Activity.
Once the line containing "Lemma lk_del_set K" is found in the entries below, restate it and each following line word for word, stopping after the line containing "intros [I1 I2".

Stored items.
---
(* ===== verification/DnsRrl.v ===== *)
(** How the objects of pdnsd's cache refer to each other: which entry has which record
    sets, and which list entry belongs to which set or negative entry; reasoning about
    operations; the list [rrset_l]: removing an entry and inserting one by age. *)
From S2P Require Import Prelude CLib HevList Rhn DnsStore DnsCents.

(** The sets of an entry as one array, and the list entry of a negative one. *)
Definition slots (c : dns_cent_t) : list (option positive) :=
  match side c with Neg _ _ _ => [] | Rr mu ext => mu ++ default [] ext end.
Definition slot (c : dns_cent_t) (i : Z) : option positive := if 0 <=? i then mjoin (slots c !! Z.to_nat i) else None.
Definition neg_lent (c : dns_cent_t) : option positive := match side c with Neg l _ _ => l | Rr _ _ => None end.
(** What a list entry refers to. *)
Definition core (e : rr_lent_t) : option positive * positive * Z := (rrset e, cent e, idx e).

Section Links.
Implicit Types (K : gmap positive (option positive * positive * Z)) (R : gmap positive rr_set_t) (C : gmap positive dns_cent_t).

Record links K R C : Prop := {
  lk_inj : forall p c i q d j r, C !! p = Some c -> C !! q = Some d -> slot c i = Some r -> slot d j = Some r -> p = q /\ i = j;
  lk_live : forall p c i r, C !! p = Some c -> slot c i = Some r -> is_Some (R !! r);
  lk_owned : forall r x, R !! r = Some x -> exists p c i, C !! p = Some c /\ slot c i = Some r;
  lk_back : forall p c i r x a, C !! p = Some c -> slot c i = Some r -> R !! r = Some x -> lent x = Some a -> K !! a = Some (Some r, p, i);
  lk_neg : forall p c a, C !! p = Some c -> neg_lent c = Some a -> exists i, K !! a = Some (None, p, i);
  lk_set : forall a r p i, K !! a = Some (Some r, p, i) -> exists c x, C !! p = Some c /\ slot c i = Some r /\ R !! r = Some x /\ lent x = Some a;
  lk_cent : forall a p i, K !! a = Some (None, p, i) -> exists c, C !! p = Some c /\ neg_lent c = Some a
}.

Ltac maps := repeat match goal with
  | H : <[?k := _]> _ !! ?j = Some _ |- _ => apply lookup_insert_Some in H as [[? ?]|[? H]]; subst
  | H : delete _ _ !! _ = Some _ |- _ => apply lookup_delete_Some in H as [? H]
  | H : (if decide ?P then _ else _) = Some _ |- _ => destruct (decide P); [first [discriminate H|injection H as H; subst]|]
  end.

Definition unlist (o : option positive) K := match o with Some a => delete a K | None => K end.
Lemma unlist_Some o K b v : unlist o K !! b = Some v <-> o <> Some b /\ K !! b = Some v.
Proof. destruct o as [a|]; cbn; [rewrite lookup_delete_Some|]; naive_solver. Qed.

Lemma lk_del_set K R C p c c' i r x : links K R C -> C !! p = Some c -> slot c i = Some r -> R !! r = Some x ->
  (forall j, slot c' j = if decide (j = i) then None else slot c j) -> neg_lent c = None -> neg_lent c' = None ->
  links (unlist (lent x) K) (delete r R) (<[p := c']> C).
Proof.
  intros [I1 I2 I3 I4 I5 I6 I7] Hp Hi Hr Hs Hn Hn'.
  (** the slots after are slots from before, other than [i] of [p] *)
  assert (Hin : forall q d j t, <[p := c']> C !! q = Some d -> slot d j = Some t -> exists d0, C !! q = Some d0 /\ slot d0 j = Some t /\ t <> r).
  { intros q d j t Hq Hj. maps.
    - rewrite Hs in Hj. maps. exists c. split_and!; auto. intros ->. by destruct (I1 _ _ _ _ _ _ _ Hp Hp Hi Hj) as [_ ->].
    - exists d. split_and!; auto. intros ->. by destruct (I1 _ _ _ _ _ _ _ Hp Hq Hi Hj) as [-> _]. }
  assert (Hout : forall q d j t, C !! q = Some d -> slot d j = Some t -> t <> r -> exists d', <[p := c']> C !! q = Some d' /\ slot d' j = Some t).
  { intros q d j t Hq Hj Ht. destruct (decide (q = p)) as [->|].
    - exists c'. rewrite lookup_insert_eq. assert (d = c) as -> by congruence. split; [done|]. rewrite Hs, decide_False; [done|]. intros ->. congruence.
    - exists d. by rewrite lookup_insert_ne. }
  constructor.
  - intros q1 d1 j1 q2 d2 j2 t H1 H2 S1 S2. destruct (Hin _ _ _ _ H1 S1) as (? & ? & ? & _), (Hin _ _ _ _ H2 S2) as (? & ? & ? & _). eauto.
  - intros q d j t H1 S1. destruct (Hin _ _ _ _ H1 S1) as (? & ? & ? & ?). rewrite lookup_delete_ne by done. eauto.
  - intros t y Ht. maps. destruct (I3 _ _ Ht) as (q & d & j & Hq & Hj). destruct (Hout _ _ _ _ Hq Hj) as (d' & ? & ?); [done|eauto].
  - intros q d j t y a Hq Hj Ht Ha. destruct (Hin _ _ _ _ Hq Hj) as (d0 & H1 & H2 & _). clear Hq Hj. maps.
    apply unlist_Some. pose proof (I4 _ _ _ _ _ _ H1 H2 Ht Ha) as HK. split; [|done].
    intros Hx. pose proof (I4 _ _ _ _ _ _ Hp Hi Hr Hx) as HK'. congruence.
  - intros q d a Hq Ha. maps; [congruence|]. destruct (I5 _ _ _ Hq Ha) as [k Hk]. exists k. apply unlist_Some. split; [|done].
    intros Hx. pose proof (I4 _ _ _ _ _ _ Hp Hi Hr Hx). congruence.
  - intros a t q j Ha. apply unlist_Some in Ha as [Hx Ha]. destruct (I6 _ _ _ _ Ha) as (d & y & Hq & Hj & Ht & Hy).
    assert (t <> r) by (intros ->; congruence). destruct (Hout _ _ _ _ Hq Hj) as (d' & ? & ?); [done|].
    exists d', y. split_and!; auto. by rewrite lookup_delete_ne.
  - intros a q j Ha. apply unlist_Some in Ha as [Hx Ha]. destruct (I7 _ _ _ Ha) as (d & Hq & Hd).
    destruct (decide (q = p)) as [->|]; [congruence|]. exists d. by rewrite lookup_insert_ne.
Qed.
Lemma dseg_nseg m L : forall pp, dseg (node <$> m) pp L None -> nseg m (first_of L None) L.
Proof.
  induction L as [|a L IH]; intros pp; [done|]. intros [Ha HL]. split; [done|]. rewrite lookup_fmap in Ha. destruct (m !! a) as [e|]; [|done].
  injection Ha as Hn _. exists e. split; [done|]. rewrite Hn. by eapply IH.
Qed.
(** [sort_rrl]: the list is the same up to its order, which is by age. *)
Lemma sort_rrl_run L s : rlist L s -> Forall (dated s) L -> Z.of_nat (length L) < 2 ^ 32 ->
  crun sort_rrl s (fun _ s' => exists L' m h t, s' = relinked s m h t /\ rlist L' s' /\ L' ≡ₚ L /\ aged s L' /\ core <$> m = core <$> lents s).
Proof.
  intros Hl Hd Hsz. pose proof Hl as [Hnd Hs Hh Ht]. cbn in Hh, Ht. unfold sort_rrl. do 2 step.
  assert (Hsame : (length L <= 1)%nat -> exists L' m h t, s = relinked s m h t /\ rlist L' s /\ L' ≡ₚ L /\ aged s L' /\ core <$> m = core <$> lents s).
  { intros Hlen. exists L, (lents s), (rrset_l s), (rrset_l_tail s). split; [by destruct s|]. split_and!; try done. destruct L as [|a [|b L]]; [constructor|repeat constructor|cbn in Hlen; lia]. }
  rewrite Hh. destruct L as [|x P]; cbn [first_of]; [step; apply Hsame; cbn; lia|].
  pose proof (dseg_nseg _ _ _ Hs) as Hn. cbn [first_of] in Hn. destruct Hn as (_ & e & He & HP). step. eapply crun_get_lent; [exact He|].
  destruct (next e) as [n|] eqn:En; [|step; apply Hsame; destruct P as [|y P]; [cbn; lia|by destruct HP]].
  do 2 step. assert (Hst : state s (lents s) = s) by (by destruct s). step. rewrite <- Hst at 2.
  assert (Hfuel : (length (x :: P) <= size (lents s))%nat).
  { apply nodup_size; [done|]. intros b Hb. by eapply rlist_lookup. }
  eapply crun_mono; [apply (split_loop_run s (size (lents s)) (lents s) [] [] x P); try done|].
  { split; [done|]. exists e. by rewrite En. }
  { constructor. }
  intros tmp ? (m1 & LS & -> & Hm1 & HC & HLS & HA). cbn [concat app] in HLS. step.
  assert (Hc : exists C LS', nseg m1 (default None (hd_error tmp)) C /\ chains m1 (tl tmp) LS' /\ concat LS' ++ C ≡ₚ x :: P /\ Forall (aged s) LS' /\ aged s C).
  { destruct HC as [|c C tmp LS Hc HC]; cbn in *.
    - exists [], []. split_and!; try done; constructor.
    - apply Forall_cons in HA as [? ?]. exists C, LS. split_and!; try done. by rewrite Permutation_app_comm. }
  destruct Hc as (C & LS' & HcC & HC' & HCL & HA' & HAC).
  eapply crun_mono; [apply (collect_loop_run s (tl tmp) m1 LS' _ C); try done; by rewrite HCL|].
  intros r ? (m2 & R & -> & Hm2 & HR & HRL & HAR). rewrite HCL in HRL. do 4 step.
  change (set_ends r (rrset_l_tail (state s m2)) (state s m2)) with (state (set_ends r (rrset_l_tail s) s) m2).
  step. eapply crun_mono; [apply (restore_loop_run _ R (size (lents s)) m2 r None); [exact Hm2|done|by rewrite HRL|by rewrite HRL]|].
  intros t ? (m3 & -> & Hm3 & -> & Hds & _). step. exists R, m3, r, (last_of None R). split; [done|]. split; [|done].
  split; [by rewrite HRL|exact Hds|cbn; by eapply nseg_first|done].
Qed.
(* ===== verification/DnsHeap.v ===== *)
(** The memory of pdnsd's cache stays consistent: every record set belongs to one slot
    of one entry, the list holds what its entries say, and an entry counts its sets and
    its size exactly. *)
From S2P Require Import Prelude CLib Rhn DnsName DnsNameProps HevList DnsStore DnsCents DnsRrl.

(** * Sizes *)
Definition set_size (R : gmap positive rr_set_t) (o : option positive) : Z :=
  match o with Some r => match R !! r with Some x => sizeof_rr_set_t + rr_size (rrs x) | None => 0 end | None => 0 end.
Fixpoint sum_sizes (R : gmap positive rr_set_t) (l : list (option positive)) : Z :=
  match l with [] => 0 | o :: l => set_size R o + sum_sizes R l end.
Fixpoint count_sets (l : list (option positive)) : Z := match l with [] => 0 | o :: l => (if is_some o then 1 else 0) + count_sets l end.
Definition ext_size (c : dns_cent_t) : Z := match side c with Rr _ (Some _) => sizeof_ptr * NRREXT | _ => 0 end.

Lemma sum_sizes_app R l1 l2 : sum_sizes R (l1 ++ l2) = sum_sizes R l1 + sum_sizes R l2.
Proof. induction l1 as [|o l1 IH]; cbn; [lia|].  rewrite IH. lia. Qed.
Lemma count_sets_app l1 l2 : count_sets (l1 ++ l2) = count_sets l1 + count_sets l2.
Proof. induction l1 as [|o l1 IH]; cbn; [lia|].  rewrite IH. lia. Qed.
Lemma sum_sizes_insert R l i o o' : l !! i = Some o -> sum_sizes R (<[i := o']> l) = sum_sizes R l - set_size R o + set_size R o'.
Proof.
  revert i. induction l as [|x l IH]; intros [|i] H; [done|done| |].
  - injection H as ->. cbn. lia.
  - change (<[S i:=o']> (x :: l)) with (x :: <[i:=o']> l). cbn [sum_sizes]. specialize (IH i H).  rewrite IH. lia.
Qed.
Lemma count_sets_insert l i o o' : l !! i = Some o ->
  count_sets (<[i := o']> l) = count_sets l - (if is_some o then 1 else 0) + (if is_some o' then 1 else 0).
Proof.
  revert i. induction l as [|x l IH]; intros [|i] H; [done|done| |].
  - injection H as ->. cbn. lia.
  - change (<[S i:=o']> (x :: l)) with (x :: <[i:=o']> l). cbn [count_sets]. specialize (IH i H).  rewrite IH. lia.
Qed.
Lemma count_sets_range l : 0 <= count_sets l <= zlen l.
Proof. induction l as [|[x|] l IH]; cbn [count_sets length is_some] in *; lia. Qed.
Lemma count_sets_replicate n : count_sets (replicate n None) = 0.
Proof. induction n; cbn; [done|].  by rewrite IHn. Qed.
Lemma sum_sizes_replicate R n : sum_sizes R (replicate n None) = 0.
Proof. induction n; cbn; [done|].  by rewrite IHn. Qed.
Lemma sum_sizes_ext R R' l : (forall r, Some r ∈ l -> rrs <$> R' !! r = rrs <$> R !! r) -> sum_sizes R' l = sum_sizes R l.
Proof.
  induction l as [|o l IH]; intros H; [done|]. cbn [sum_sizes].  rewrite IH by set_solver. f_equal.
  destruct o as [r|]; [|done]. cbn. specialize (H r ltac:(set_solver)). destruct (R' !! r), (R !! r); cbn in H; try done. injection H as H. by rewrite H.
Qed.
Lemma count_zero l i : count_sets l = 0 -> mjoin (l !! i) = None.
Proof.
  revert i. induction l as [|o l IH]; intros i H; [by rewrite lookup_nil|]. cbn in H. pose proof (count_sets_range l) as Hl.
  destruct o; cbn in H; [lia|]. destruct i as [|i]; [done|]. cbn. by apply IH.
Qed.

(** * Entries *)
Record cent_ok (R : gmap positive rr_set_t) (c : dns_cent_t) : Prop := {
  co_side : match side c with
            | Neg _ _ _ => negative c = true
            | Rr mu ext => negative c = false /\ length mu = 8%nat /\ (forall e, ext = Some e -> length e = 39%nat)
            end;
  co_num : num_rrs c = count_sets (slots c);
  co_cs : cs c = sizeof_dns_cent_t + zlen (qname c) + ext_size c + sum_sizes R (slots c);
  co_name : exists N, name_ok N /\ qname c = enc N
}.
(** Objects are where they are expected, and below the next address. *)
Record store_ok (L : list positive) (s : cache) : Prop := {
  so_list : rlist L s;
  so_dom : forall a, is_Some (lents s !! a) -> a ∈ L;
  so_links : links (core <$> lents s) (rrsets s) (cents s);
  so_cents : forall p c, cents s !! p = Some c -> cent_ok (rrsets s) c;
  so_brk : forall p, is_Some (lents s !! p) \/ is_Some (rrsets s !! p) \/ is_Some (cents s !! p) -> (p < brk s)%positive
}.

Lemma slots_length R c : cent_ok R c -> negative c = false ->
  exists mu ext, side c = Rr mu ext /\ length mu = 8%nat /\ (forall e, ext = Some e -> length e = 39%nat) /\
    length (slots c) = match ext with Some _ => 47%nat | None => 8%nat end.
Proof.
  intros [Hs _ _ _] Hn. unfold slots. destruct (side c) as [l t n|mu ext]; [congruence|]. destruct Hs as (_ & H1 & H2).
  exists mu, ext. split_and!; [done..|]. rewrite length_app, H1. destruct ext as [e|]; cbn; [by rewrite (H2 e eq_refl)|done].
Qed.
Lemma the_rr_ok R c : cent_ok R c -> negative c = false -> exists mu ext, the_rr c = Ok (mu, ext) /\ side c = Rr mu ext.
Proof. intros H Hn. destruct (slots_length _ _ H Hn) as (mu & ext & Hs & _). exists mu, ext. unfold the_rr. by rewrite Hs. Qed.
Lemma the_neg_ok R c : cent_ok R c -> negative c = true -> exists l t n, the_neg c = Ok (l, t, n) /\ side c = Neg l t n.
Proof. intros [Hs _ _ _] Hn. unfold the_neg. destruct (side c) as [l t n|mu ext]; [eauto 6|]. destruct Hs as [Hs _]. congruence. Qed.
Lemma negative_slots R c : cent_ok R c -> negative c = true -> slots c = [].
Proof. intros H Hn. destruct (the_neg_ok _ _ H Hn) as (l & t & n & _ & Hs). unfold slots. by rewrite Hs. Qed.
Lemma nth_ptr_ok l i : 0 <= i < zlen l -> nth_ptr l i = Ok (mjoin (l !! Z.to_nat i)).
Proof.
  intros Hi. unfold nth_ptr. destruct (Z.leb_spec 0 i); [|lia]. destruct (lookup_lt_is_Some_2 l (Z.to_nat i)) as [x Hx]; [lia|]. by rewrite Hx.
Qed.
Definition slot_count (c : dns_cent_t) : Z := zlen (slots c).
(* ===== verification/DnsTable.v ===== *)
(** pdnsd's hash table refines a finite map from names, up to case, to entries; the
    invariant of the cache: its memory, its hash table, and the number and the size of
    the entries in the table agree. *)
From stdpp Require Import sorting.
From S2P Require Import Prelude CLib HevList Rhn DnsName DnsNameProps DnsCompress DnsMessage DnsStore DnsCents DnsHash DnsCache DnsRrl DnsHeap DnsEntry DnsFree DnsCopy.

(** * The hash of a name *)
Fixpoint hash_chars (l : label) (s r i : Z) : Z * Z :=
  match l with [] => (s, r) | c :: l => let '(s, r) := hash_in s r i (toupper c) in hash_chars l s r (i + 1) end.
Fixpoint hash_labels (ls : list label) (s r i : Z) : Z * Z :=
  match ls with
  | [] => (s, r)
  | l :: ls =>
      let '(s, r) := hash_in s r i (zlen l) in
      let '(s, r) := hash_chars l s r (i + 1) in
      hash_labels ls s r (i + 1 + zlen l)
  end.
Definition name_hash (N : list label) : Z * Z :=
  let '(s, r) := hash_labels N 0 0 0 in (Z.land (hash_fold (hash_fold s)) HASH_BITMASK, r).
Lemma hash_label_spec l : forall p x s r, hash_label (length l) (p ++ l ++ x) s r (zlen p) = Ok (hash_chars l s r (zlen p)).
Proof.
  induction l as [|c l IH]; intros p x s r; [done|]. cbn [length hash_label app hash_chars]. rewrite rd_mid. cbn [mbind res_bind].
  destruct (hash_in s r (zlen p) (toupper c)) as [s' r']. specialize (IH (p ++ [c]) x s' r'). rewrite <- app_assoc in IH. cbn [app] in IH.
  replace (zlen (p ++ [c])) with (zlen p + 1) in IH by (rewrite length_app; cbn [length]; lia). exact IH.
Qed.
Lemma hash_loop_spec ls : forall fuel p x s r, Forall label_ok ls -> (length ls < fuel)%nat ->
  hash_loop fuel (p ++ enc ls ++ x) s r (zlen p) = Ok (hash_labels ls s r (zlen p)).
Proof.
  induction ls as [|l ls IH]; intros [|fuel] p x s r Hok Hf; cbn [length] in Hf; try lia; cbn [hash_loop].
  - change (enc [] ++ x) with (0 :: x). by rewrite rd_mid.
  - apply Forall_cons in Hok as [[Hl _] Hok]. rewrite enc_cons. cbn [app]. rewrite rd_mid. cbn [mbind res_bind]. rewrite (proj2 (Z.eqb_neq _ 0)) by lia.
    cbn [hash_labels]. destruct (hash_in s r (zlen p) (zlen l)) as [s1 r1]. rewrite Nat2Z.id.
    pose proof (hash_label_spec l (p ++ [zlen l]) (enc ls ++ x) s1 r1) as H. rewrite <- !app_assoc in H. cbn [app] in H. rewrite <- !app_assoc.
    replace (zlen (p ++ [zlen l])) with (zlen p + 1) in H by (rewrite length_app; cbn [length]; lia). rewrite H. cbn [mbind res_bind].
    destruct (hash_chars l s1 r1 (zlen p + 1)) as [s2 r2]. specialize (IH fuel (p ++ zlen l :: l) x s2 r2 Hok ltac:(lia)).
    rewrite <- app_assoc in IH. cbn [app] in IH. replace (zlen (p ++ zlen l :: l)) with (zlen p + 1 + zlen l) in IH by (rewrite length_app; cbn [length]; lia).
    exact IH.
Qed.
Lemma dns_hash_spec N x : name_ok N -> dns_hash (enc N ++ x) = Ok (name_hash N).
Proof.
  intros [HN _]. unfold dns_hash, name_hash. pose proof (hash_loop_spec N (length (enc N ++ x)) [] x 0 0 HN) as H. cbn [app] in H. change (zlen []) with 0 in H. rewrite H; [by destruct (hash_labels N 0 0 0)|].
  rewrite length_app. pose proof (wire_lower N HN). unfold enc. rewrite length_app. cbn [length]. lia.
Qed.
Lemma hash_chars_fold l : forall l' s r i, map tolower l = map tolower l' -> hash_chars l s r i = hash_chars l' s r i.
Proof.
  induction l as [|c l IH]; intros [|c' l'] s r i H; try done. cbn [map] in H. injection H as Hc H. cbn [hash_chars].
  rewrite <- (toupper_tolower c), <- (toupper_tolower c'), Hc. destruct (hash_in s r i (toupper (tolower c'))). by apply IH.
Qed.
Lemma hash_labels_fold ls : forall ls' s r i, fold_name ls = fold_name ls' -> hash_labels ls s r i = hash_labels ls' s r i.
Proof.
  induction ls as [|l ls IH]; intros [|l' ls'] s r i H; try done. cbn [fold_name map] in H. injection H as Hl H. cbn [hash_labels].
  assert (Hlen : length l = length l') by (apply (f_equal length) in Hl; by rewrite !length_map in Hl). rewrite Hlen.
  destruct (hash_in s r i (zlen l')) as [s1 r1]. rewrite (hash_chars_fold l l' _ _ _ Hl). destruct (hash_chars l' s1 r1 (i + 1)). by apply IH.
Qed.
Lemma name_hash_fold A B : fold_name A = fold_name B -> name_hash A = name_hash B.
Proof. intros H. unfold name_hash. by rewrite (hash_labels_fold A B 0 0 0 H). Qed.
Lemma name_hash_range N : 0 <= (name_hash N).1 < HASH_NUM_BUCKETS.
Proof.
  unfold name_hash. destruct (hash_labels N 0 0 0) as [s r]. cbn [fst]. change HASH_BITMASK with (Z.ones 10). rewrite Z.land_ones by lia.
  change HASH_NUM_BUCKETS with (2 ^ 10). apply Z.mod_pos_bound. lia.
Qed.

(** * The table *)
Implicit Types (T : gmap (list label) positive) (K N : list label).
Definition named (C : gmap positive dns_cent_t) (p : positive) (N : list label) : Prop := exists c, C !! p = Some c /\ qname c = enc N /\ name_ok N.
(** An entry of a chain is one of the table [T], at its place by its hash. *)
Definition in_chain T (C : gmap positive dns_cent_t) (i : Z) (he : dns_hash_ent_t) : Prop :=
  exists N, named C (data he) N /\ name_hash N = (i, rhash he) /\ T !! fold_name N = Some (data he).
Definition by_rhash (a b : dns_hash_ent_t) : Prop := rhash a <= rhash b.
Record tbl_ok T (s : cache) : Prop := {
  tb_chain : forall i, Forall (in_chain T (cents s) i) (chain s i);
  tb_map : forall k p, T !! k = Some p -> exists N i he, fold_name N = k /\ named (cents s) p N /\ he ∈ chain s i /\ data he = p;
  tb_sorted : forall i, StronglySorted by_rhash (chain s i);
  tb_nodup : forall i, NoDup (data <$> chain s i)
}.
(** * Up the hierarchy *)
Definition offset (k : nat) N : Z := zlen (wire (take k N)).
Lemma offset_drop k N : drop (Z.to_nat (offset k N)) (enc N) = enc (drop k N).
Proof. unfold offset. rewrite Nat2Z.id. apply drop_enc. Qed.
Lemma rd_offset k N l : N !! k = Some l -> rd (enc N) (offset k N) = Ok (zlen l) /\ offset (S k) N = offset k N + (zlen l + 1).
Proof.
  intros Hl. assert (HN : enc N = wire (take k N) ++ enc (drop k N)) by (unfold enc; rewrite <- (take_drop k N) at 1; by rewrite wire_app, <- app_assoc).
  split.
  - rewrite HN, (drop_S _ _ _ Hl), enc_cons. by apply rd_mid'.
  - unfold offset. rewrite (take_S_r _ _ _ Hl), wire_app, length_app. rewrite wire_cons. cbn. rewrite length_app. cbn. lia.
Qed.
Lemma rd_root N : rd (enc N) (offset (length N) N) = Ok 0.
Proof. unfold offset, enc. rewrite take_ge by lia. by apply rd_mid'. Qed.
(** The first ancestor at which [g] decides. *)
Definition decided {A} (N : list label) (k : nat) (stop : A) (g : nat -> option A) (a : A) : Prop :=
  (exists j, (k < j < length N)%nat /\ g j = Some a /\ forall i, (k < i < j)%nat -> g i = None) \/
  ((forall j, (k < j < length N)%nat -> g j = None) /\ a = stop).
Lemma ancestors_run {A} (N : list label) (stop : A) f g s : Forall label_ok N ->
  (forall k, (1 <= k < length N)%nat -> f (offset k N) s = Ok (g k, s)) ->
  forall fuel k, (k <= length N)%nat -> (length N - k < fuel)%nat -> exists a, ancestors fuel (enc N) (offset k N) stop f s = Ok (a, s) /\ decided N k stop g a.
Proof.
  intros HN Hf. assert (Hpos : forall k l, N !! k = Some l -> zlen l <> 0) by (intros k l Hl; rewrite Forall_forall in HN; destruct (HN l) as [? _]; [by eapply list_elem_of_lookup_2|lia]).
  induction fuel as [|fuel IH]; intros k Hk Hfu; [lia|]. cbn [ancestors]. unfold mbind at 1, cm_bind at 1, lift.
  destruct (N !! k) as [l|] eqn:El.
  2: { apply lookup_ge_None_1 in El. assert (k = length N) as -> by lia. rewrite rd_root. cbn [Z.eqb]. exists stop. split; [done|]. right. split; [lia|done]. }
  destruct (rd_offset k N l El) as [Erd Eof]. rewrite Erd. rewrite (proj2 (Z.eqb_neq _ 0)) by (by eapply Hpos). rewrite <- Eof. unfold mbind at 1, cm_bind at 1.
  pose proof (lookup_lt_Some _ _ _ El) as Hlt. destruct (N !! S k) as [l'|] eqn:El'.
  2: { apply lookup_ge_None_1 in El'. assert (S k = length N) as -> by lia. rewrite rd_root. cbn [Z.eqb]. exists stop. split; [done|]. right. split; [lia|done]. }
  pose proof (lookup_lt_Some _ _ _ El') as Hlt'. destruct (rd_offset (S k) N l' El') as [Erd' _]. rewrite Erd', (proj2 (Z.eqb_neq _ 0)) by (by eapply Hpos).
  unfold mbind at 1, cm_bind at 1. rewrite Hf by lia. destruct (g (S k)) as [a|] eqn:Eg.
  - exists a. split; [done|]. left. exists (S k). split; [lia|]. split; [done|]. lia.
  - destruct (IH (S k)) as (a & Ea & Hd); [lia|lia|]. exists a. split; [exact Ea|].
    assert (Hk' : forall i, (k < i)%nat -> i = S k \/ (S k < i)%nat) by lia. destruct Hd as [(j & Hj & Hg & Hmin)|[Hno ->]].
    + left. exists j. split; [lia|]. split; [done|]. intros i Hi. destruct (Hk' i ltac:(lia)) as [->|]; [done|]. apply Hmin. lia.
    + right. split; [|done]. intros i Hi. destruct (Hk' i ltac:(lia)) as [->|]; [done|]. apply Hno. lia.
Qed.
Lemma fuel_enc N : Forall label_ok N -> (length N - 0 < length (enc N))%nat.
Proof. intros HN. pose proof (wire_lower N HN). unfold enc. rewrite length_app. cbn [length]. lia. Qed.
---
Task output.
Lemma lk_del_set K R C p c c' i r x : links K R C -> C !! p = Some c -> slot c i = Some r -> R !! r = Some x ->
  (forall j, slot c' j = if decide (j = i) then None else slot c j) -> neg_lent c = None -> neg_lent c' = None ->
  links (unlist (lent x) K) (delete r R) (<[p := c']> C).
Proof.
  intros [I1 I2 I3 I4 I5 I6 I7] Hp Hi Hr Hs Hn Hn'.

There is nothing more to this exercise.